TGF-β1, the core ligand of the transforming growth factor β (TGF-β) signaling pathway, is crucial for follicular development and female fertility. However, little is currently known about whether miRNAs, an important class of epigenetic regulators, mediate the anti-atretic effect of TGF-β1. Here, a joint transcriptomic analysis demonstrated that miR-184, an anti-atretic miRNA, was significantly elevated by TGF-β1 in sow granulosa cells (GC). Quantitative detection, correlation analysis, luciferase reporter assay and ChIP confirmed that TGF-β1 induces miR-184 transcription in a SMAD4-dependent manner, while SMAD4 acts as a transcriptional activator to directly bind to miR-184 promoter under TGF-β1 stimulation. Interestingly, RNA-seq and bioinformatics analysis found that the targets of miR-184 are enriched in the TGF-β pathway, with TGF-β1 being feedback induced by miR-184. In vivo and in vitro mechanistic analysis revealed that miR-184, as a small-activating RNA (saRNA), activates TGF-β1 transcription by binding to its promoter and forming a RNA-induced transcriptional activation complex with AGO2, CTR9, DHX9, and RNA polymerase II. Therefore, a novel positive feedback loop, TGF-β1/SMAD4/miR-184, has been identified. In vitro GC and follicle culture systems were applied and validated that this loop exerts anti-apoptotic/atretic functions.

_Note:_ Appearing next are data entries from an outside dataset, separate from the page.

(** * Zephyr POSIX eventfd (lib/posix/eventfd.c): a shallow embedding

    The event object is a 64-bit counter guarded by a mutex, with two binary
    semaphores used as wake-up hints.  The embedding follows the C file
    function by function.  A call is run on its own (no other thread is
    scheduled in between), so every critical section under [cnt_mtx] is one
    atomic state change and a thread parked in [k_sem_take(.., K_FOREVER)] on
    an empty semaphore is reported as [Suspended].

    Integers are [Z]: [eventfd_t] is [uint64_t] with its wrap-around written
    as [u64], [unsigned int] is 32 bits wide ([unsigned_int]), and the bit
    operations on [int] and [short] are those of [Z] (two's complement). *)

From Stdlib Require Import ZArith List Bool Lia.
Import ListNotations.
Local Open Scope Z_scope.

(** ** Machine integers *)

Definition UINT64_MAX : Z := 2 ^ 64 - 1.

(** Arithmetic on [eventfd_t] (that is [uint64_t]) wraps modulo 2^64. *)
Definition u64 (z : Z) : Z := z mod 2 ^ 64.

Definition UINT_MAX : Z := 2 ^ 32 - 1.

(** Conversion of an argument to a parameter of type [unsigned int]. *)
Definition unsigned_int (z : Z) : Z := z mod 2 ^ 32.

Definition sizeof_eventfd_t : Z := 8.

(** ** Results of a call *)

Inductive errno_t : Type := EINVAL | EAGAIN | ENOMEM | EOPNOTSUPP.

(** [Returned r]: the call returned [r] and left [errno] alone.
    [Failed e]: the call stored [e] in [errno] and returned [-1].
    [Suspended]: the caller is parked in [k_sem_take(.., K_FOREVER)]. *)
Inductive outcome : Type :=
| Returned (ret : Z)
| Failed (errno : errno_t)
| Suspended.

Definition retval (o : outcome) : option Z :=
  match o with
  | Returned r => Some r
  | Failed _ => Some (-1)
  | Suspended => None
  end.

(** ** Kernel semaphores *)

Record k_sem : Type := { count : Z; limit : Z }.

(** Modelled from the spec: the kernel semaphore ([k_sem_init], [k_sem_give],
    [k_sem_take]) is not among the sources.  The spec calls the two
    semaphores binary wake signals that are initialised, asserted,
    consumed/reset without waiting, and blocked on until asserted. *)
Definition k_sem_init (initial_count lim : Z) : k_sem :=
  {| count := initial_count; limit := lim |}.

(** Modelled from the spec: asserting a signal that is already asserted
    changes nothing. *)
Definition k_sem_give (sem : k_sem) : k_sem :=
  if count sem <? limit sem
  then {| count := count sem + 1; limit := limit sem |}
  else sem.

(** Modelled from the spec: [k_sem_take(sem, K_NO_WAIT)] consumes the signal
    when it is asserted and returns at once otherwise. *)
Definition k_sem_take_no_wait (sem : k_sem) : k_sem :=
  if 0 <? count sem
  then {| count := count sem - 1; limit := limit sem |}
  else sem.

(** Modelled from the spec: [k_sem_take(sem, K_FOREVER)] consumes the signal
    when it is asserted; otherwise the caller blocks ([None]). *)
Definition k_sem_take_forever (sem : k_sem) : option k_sem :=
  if 0 <? count sem
  then Some {| count := count sem - 1; limit := limit sem |}
  else None.

Definition asserted (sem : k_sem) : bool := 0 <? count sem.

(** ** The event object *)

Record struct_eventfd : Type := {
  read_sem : k_sem;
  write_sem : k_sem;
  cnt : Z;
  flags : Z
}.

Definition set_read_sem (efd : struct_eventfd) (s : k_sem) : struct_eventfd :=
  {| read_sem := s; write_sem := write_sem efd; cnt := cnt efd; flags := flags efd |}.

Definition set_write_sem (efd : struct_eventfd) (s : k_sem) : struct_eventfd :=
  {| read_sem := read_sem efd; write_sem := s; cnt := cnt efd; flags := flags efd |}.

Moreover, comparative analyses showed that the levels of TGF-β1 and miR-184 in the follicles of high-fertility sows were significantly higher than those of low-fertility sows. Our findings highlight the critical role of the interaction between TGF-β1 and miR-184 in inhibiting GC apoptosis and follicular atresia, providing potential targets for improving follicular development and sow fertility.